--- Task statement ---
Give again, word for word, every line in the entries below from the line with "From S2P Require" up to and including the line with "Lemma granted_leaf_readable (c", and no other line.

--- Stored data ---
'''
(* ===== verification/FaunusInit.v ===== *)
(** * Creating an index

    [initialize] of src/kv_index/faunus_index.cpp on memories that are still zero:
    it ends in an index that holds the tree of one empty leaf, with the invariant
    ([index_inv]) the other operations preserve. *)

From S2P Require Import Prelude GlobalAddress RdmaSim ThreadStats Queue MemoryServer Slab RdmaManager KVBlock FaunusNode FaunusIndex FaunusTree FaunusRead FaunusFrame FaunusInsert FaunusUpsert.

Section init.
Context {cfg : FaunusConfig}.
Context {Q : Type → Type} `{!ConcurrentQueue Q}.
Context {C Ent : Type} `{!NodeCache C Ent (GlobalAddress * InternalNode)}.
Implicit Types w : World Q C.

(** Fresh memories: all bytes are zero, and an internal node fits behind every
    granted byte (the traversal reads the root as an internal node). *)
Definition fresh (c : Cluster Q) : Prop :=
  Forall (λ s, Forall (λ b, b = 0) (rdma_ s) ∧
               next_offset_ s + Z.of_nat sizeof_InternalNode ≤ memory_size (rdma_ s)) (servers_ c).

(** All bytes are zero. *)
Definition zeroed (c : Cluster Q) : Prop := Forall (λ s, Forall (λ b, b = 0) (rdma_ s)) (servers_ c).

Lemma zeroed_holds c a n : zeroed c → readable c a n → holds c a (replicate n 0).
Proof.
  intros Hf (m & Hr). pose proof Hr as (s & Hs & <- & _ & H0 & Hr'). exists (rdma_ s).
  rewrite length_replicate. split; [done|]. unfold zeroed in Hf. rewrite Forall_lookup in Hf. specialize (Hf _ _ Hs).
  symmetry. apply replicate_as_elem_of. split; [apply length_slice; unfold memory_size in Hr'; lia|].
  intros x Hx. rewrite list.Forall_forall in Hf. apply Hf.
  unfold slice in Hx. apply list_elem_of_lookup in Hx as [i Hi]. apply lookup_take_Some in Hi as [Hi _].
  rewrite lookup_drop in Hi. by eapply list_elem_of_lookup_2.
Qed.

Lemma fresh_zero c a n : fresh c → readable c a n → holds c a (replicate n 0).
Proof. intros Hf. apply zeroed_holds. eapply Forall_impl; [|exact Hf]. by intros s [? _]. Qed.

Lemma granted_leaf_readable (c : Cluster Q) a n :
  fits c → fresh c → ga_ok a → granted c (a, n) → readable c a sizeof_InternalNode.
Proof.
  intros Hfit Hf Ha [Hn Hg]. cbn [fst snd] in *. destruct (Hg a ltac:(lia)) as (_ & s & Hs & Hlt).
  unfold fresh in Hf. rewrite Forall_lookup in Hf. destruct (Hf _ _ Hs) as [_ Hr].
  destruct Hfit as [_ Hm]. rewrite Forall_lookup in Hm. destruct (Hm _ _ Hs) as [Hmok _].
  exists (rdma_ s), s. rewrite server_index_div, offset_mod by done. split; [done|]. split; [done|]. split; [done|].
  pose proof (Z.mod_pos_bound a (2 ^ 42) ltac:(lia)). lia.
Qed.

(** The root pointer moves from [old] to [a]. *)
Lemma update_root_run w old a :
  others (w_net w) = [] → holds (cl w) (root_offset_pointer_ w) (le_bytes 8 old) → ga_ok old →
  ∃ w', update_root_offset (C := C) a w = Done true w' ∧
    quiet (relocate (write_at (cl w) (root_offset_pointer_ w) (le_bytes 8 a)) (w_slabs w) w) w'.
Proof.
  intros Ho Hh Hold. destruct (get_root_offset_holds w old Ho Hh Hold) as (w1 & H1 & Hq1).
  assert (cl w1 = cl w) as Hc by apply (q_cluster _ _ Hq1).
  destruct (perform_run w1 (mkOp (root_offset_pointer_ w) (op_cas old a)) (out_expected old)
              (write_at (cl w) (root_offset_pointer_ w) (le_bytes 8 a))) as (w2 & H2 & Hq2).
  { by rewrite (q_others _ _ Hq1). }
  { rewrite Hc, (ops_cas (cl w) _ old a [] Hh) by (unfold ga_ok, in_width in *; lia). done. }
  exists w2. split.
  - unfold update_root_offset. erewrite bind_done by exact H1. erewrite bind_done by reflexivity.
    rewrite (q_root _ _ Hq1). erewrite bind_done by exact H2. cbn [fst snd negb expected_after]. by rewrite Z.eqb_refl.
  - etrans; [|exact Hq2]. rewrite (q_slabs _ _ Hq1). by apply quiet_relocate.
Qed.

Lemma write_object_run w a bs m :
  others (w_net w) = [] → region_at (cl w) a (length bs) m →
  ∃ w', write_object (C := C) a bs w = Done true w' ∧ quiet (relocate (write_at (cl w) a bs) (w_slabs w) w) w'.
Proof.
  intros Ho Hr. destruct (perform_run w (write_op a bs) out_none (write_at (cl w) a bs) Ho) as (w' & H & Hq).
  { by rewrite (ops_write _ _ _ _ _ Hr). }
  exists w'. split; [|done]. unfold write_object, perform, on_net, zoom, rdma_write_object in *. unfold write_op in H.
  destruct (perform_op _ (w_net w)) as [r n'|f n'] eqn:E; [|done].
  rewrite (bind_done _ _ _ _ _ E). simplify_eq. done.
Qed.

(** The leaf [initialize] writes. *)
Definition root_leaf : LeafNode := mkLeaf (set_fence key_min key_max header0) (kv_blocks LeafNode_init).

Lemma root_leaf_ok : (0 < KEY_SIZE)%nat → leaf_ok root_leaf.
Proof.
  intros Hk. destruct LeafNode_init_ok as ((H1 & H2 & _ & _ & H5) & H6 & H7). split; [|by split].
  unfold header_ok, root_leaf, set_fence. cbn. split; [done|]. split; [done|].
  unfold key_ok, key_min, key_max. pose proof (Z.pow_pos_nonneg 256 (Z.of_nat KEY_SIZE)). split; [lia|]. by split; [lia|].
Qed.

Lemma root_leaf_empty : live root_leaf = [] ∧ Forall (λ b, isLocked b = false) (kv_blocks root_leaf).
Proof.
  unfold live, root_leaf. cbn. assert (isFree (KVBlock_make 0 0 true false) = true) as Hf by reflexivity.
  split; [|by apply Forall_replicate]. induction branch_factor as [|n IH]; [done|].
  cbn [replicate]. rewrite filter_cons_False by (rewrite Hf; done). exact IH.
Qed.

(** An empty leaf at [a], with the root pointer at [x]. *)
Lemma empty_leaf_memory (c : Cluster Q) x a :
  fits c → ga_ok x → ga_ok a → (0 < KEY_SIZE)%nat →
  holds c x (le_bytes 8 a) → holds c a (enc_LeafNode root_leaf) → readable c a sizeof_InternalNode →
  memory_ok c x 0 (TLeaf a root_leaf []).
Proof.
  intros Hf Hx Ha Hk Hr Hl Hrd. destruct root_leaf_empty as [Hlive Hlk]. split; try done.
  eapply stored_leaf; [done|by apply root_leaf_ok|reflexivity| |done|constructor|constructor].
  rewrite Hlive. constructor.
Qed.

Lemma initialize_run w n sl8 sll :
  local_inv (w_slabs w, cl w) [] → fits (cl w) → fresh (cl w) → others (w_net w) = [] → (0 < KEY_SIZE)%nat →
  w_slabs w !! 8 = Some sl8 → q_contents (free_list_ sl8) ≠ [] →
  w_slabs w !! Z.of_nat sizeof_LeafNode = Some sll → q_contents (free_list_ sll) ≠ [] →
  ∃ a w', initialize (C := C) n w = Done true w' ∧ index_inv w' 0 (TLeaf a root_leaf []) ∧
          faunus_cache_ w' = faunus_cache_ w ∧ tracked (mgr (w_net w')) = tracked (mgr (w_net w)) ∧
          maintenance_queues w' = (if (0 <? n)%nat then create_maintenance_queues n else maintenance_queues w) ∧ w_rand w' = w_rand w.
Proof.
  intros Hinv Hfit Hfr Ho Hk Hs8 Hne8 Hsl Hnel.
  destruct (allocate_run w 8 sl8 [] Hs8 Hne8 Hinv Hfit) as (x & slabs1 & Hal1 & Hinv1 & _ & Hx & _ & Hrx & Hoth & _).
  set (w1 := set_root_pointer x (relocate (cl w) slabs1 w)).
  assert (Z.of_nat sizeof_LeafNode ≠ 8) as Hn8 
    by (unfold sizeof_LeafNode, sizeof_Header, offsetof_last_index; pose proof (align8_ge (16 + 2 * KEY_SIZE)); lia).
  rewrite <-(Hoth _ Hn8) in Hsl.
  destruct (allocate_run w1 sizeof_LeafNode sll [(x, Z.of_nat 8)] Hsl Hnel Hinv1 Hfit)
    as (a & slabs2 & Hal2 & Hinv2 & _ & Ha & _ & Hra & _). change (cl w1) with (cl w) in *.
  pose proof Hinv2 as (_ & _ & Hd & Hg). cbn [fst snd] in Hd, Hg. apply pairwise_app in Hd as (_ & [Hax _] & _).
  apply Forall_cons_iff in Hax as [Hax _]. apply Forall_app in Hg as [_ [Hga _]%Forall_cons_iff].
  set (w2 := relocate (cl w) slabs2 w1) in *. set (bs := enc_LeafNode root_leaf).
  assert (length bs = sizeof_LeafNode) as Hlbs by (apply length_enc_LeafNode; cbn; apply length_replicate).
  assert (bytes_ok bs) as Hbs by apply enc_LeafNode_bytes.
  destruct Hra as [ma Hra]. rewrite <-Hlbs in Hra, Hax.
  destruct (write_object_run w2 a bs ma Ho Hra) as (w3 & Hwr & Hq3). change (cl w2) with (cl w) in Hq3.
  pose proof (agree_write (cl w) a bs ma Hfit Ha Hra Hbs) as Hag. pose proof (holds_write _ _ _ _ Hra Hbs) as Hha.
  pose proof (fits_write _ _ _ _ Hfit Hra Hbs) as Hfit1. set (c1 := write_at (cl w) a bs) in *.
  assert (cl w3 = c1) as Hc3 by apply (q_cluster _ _ Hq3).
  assert (holds c1 x (le_bytes 8 0)) as Hx0.
  { apply (ag_holds _ _ _ Hag); [done|by apply (fresh_zero (cl w) x 8)|]. apply apart_one. by symmetry. }
  destruct (update_root_run w3 0 a) as (w4 & Hup & Hq4).
  { by rewrite (q_others _ _ Hq3). }
  { by rewrite Hc3, (q_root _ _ Hq3). }
  { unfold ga_ok, in_width. lia. }
  rewrite Hc3, (q_root _ _ Hq3) in Hq4. change (root_offset_pointer_ (relocate c1 (w_slabs w2) w2)) with x in Hq4.
  pose proof Hx0 as (mx & Hrx1 & _). assert (length (le_bytes 8 a) = length (le_bytes 8 0)) as Hl8 by (by rewrite !length_le_bytes).
  rewrite <-Hl8 in Hrx1.
  pose proof (agree_write c1 x (le_bytes 8 a) mx Hfit1 Hx Hrx1 (le_bytes_ok _ _)) as Hag2.
  assert (index_inv (relocate (write_at c1 x (le_bytes 8 a)) slabs2 w2) 0 (TLeaf a root_leaf [])) as Hix.
  { assert (memory_ok (write_at c1 x (le_bytes 8 a)) x 0 (TLeaf a root_leaf [])) as Hmem; [|split; [exact Ho|lia|exact Hmem|]].
    - apply empty_leaf_memory; [exact (fits_write _ _ _ _ Hfit1 Hrx1 (le_bytes_ok _ _))|done|done|done|exact (holds_write _ _ _ _ Hrx1 (le_bytes_ok _ _))| |].
      + apply (ag_holds _ _ _ Hag2); [done|done|]. by apply apart_one.
      + apply (ag_readable _ _ _ Hag2), (ag_readable _ _ _ Hag). by eapply granted_leaf_readable.
    - unfold index_blocks. cbn [blocks_of]. rewrite (proj1 root_leaf_empty). cbn [map]. apply local_inv_write, local_inv_write.
      eapply local_inv_perm; [exact Hinv2|apply perm_swap]. }
  assert (quiet (relocate (write_at c1 x (le_bytes 8 a)) slabs2 w2) w4) as Hq.
  { etrans; [|exact Hq4]. rewrite (q_slabs _ _ Hq3). exact (quiet_relocate _ _ _ _ Hq3). }
  exists a, (if (0 <? n)%nat then set_queues (create_maintenance_queues n) w4 else w4). split; [|split; [|split; [|split; [|split]]]].
  - unfold initialize. erewrite bind_done by exact Hal1. erewrite bind_done by reflexivity. fold w1.
    erewrite bind_done by exact Hal2. fold root_leaf. cbv zeta. fold w2. erewrite bind_done by exact Hwr. cbn [negb].
    erewrite bind_done by exact Hup. destruct (0 <? n)%nat; by erewrite bind_done by reflexivity.
  - pose proof (index_inv_quiet _ _ _ _ Hq Hix) as [H1 H2 H3 H4]. destruct (0 <? n)%nat; by split.
  - transitivity (faunus_cache_ w4); [by destruct (0 <? n)%nat|]. by rewrite (q_cache _ _ Hq).
  - transitivity (tracked (mgr (w_net w4))); [by destruct (0 <? n)%nat|]. by rewrite (q_tracked _ _ Hq).
  - destruct (0 <? n)%nat; [done|]. by rewrite (q_queues _ _ Hq).
  - transitivity (w_rand w4); [by destruct (0 <? n)%nat|]. by rewrite (q_rand _ _ Hq).
Qed.

(** [initialize] creates an empty index: on zeroed memories, with a block for
    the root pointer and one for a leaf in the free lists, it reports success and
    leaves an index that satisfies the invariant of the other operations and whose
    contents are empty: the tree is one leaf for all keys, the root pointer points
    to it, and both are blocks the allocator gave out and that overlap nothing. *)
Theorem initialize_empty w n sl8 sll :
  local_inv (w_slabs w, cl w) [] → fits (cl w) → fresh (cl w) → others (w_net w) = [] → (0 < KEY_SIZE)%nat →
  w_slabs w !! 8 = Some sl8 → q_contents (free_list_ sl8) ≠ [] →
  w_slabs w !! Z.of_nat sizeof_LeafNode = Some sll → q_contents (free_list_ sll) ≠ [] →
  ∃ t w', initialize (C := C) n w = Done true w' ∧ index_inv w' 0 t ∧ contents t = ∅ ∧
          length (maintenance_queues w') = (if (0 <? n)%nat then n else length (maintenance_queues w)).
Proof.
  intros Hinv Hfit Hfr Ho Hk Hs8 Hne8 Hsl Hnel.
  destruct (initialize_run w n sl8 sll) as (a & w' & Hrun & Hix & _ & _ & Hqs & _); try done.
  exists (TLeaf a root_leaf []), w'. split_and!; try done. rewrite Hqs. destruct (0 <? n)%nat; [apply length_replicate|done].
Qed.
End init.

(** ** At the concrete memories *)

Section check.
Context {cfg : FaunusConfig}.
Context {Q : Type → Type} `{!ConcurrentQueue Q}.

Definition fresh_check (c : Cluster Q) : bool :=
  forallb (λ s, forallb (Z.eqb 0) (rdma_ s) &&
                (next_offset_ s + Z.of_nat sizeof_InternalNode <=? memory_size (rdma_ s))) (servers_ c).

Lemma fresh_check_sound (c : Cluster Q) : fresh_check c = true → fresh c.
Proof.
  unfold fresh_check. rewrite forallb_forall. intros H. apply list.Forall_forall. intros s Hs%list_elem_of_In.
  specialize (H s Hs). rewrite andb_true_iff, forallb_forall, Z.leb_le in H. destruct H as [Hz Hr]. split; [|done].
  apply list.Forall_forall. intros b Hb%list_elem_of_In. specialize (Hz b Hb). lia.
Qed.

(** The allocator's invariant with nothing given out. *)
Definition alloc_check (slabs : gmap Z (SlabAllocator Q)) (c : Cluster Q) : bool :=
  cluster_check c && bool_decide (map_Forall (λ sz sl, slab_size_ sl = sz ∧ 0 < sz) slabs) &&
  bool_decide (pairwise disjoint_range (avail slabs)) && forallb (granted_check c) (avail slabs).

Lemma alloc_check_sound slabs (c : Cluster Q) : alloc_check slabs c = true → local_inv (slabs, c) [] ∧ fits c.
Proof.
  unfold alloc_check. rewrite !andb_true_iff, !bool_decide_eq_true, forallb_forall.
  intros (((Hc & Hsz) & Hd) & Hg). apply cluster_check_sound in Hc as [Hcok Hfit]. split; [|done].
  split; [done|]. split; [intros sz sl; apply (Hsz sz sl)|]. cbn [fst snd]. rewrite app_nil_r. split; [done|].
  apply list.Forall_forall. intros r Hr%list_elem_of_In. by apply granted_check_sound, Hg.
Qed.
End check.

Definition slab_ready {Q} `{!ConcurrentQueue Q} (slabs : gmap Z (SlabAllocator Q)) (n : Z) : bool :=
  match slabs !! n with
  | Some sl => match q_contents (free_list_ sl) with [] => false | _ => true end
  | None => false
  end.

Lemma slab_ready_sound {Q} `{!ConcurrentQueue Q} (slabs : gmap Z (SlabAllocator Q)) n :
  slab_ready slabs n = true → ∃ sl, slabs !! n = Some sl ∧ q_contents (free_list_ sl) ≠ [].
Proof. unfold slab_ready. destruct (slabs !! n) as [sl|]; [|done]. exists sl. split; [done|]. by destruct (q_contents _). Qed.

Lemma initialize_empty_witness :
  ∃ (w : World fifo demo_cache), world_init (cfg := demo_cfg) 2 1024 4 None (λ n, Z.of_nat n) None = Some w ∧
  ∃ t w', initialize (cfg := demo_cfg) 3 w = Done true w' ∧ index_inv (cfg := demo_cfg) w' 0 t ∧ contents t = ∅ ∧
          length (maintenance_queues w') = 3%nat.
Proof.
  assert (match world_init (cfg := demo_cfg) (C := demo_cache) (Q := fifo) 2 1024 4 None (λ n, Z.of_nat n) None with
          | Some w => alloc_check (w_slabs w) (cl w) && fresh_check (cfg := demo_cfg) (cl w) &&
                      slab_ready (w_slabs w) 8 && slab_ready (w_slabs w) (Z.of_nat (sizeof_LeafNode (cfg := demo_cfg))) &&
                      match others (w_net w) with [] => true | _ => false end
          | None => false
          end = true) as H by (vm_compute; reflexivity).
  destruct (world_init _ _ _ _ _ _) as [w|]; [|exfalso; discriminate H]. exists w. split; [reflexivity|].
  apply andb_true_iff in H as [H Ho]. apply andb_true_iff in H as [H Hl]. apply andb_true_iff in H as [H H8].
  apply andb_true_iff in H as [Ha Hf]. apply alloc_check_sound in Ha as [Hinv Hfit].
  apply fresh_check_sound in Hf. apply slab_ready_sound in H8 as (sl8 & Hs8 & Hn8). apply slab_ready_sound in Hl as (sll & Hsl & Hnl).
  apply (initialize_empty (cfg := demo_cfg) w 3 sl8 sll);
    [exact Hinv|exact Hfit|exact Hf|destruct (others (w_net w)); [reflexivity|discriminate Ho]|cbn; lia
    |exact Hs8|exact Hn8|exact Hsl|exact Hnl].
Defined.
'''
--- Output of the exercise ---
From S2P Require Import Prelude GlobalAddress RdmaSim ThreadStats Queue MemoryServer Slab RdmaManager KVBlock FaunusNode FaunusIndex FaunusTree FaunusRead FaunusFrame FaunusInsert FaunusUpsert.

Section init.
Context {cfg : FaunusConfig}.
Context {Q : Type → Type} `{!ConcurrentQueue Q}.
Context {C Ent : Type} `{!NodeCache C Ent (GlobalAddress * InternalNode)}.
Implicit Types w : World Q C.

(** Fresh memories: all bytes are zero, and an internal node fits behind every
    granted byte (the traversal reads the root as an internal node). *)
Definition fresh (c : Cluster Q) : Prop :=
  Forall (λ s, Forall (λ b, b = 0) (rdma_ s) ∧
               next_offset_ s + Z.of_nat sizeof_InternalNode ≤ memory_size (rdma_ s)) (servers_ c).

(** All bytes are zero. *)
Definition zeroed (c : Cluster Q) : Prop := Forall (λ s, Forall (λ b, b = 0) (rdma_ s)) (servers_ c).

Lemma zeroed_holds c a n : zeroed c → readable c a n → holds c a (replicate n 0).
Proof.
  intros Hf (m & Hr). pose proof Hr as (s & Hs & <- & _ & H0 & Hr'). exists (rdma_ s).
  rewrite length_replicate. split; [done|]. unfold zeroed in Hf. rewrite Forall_lookup in Hf. specialize (Hf _ _ Hs).
  symmetry. apply replicate_as_elem_of. split; [apply length_slice; unfold memory_size in Hr'; lia|].
  intros x Hx. rewrite list.Forall_forall in Hf. apply Hf.
  unfold slice in Hx. apply list_elem_of_lookup in Hx as [i Hi]. apply lookup_take_Some in Hi as [Hi _].
  rewrite lookup_drop in Hi. by eapply list_elem_of_lookup_2.
Qed.

Lemma fresh_zero c a n : fresh c → readable c a n → holds c a (replicate n 0).
Proof. intros Hf. apply zeroed_holds. eapply Forall_impl; [|exact Hf]. by intros s [? _]. Qed.

Lemma granted_leaf_readable (c : Cluster Q) a n :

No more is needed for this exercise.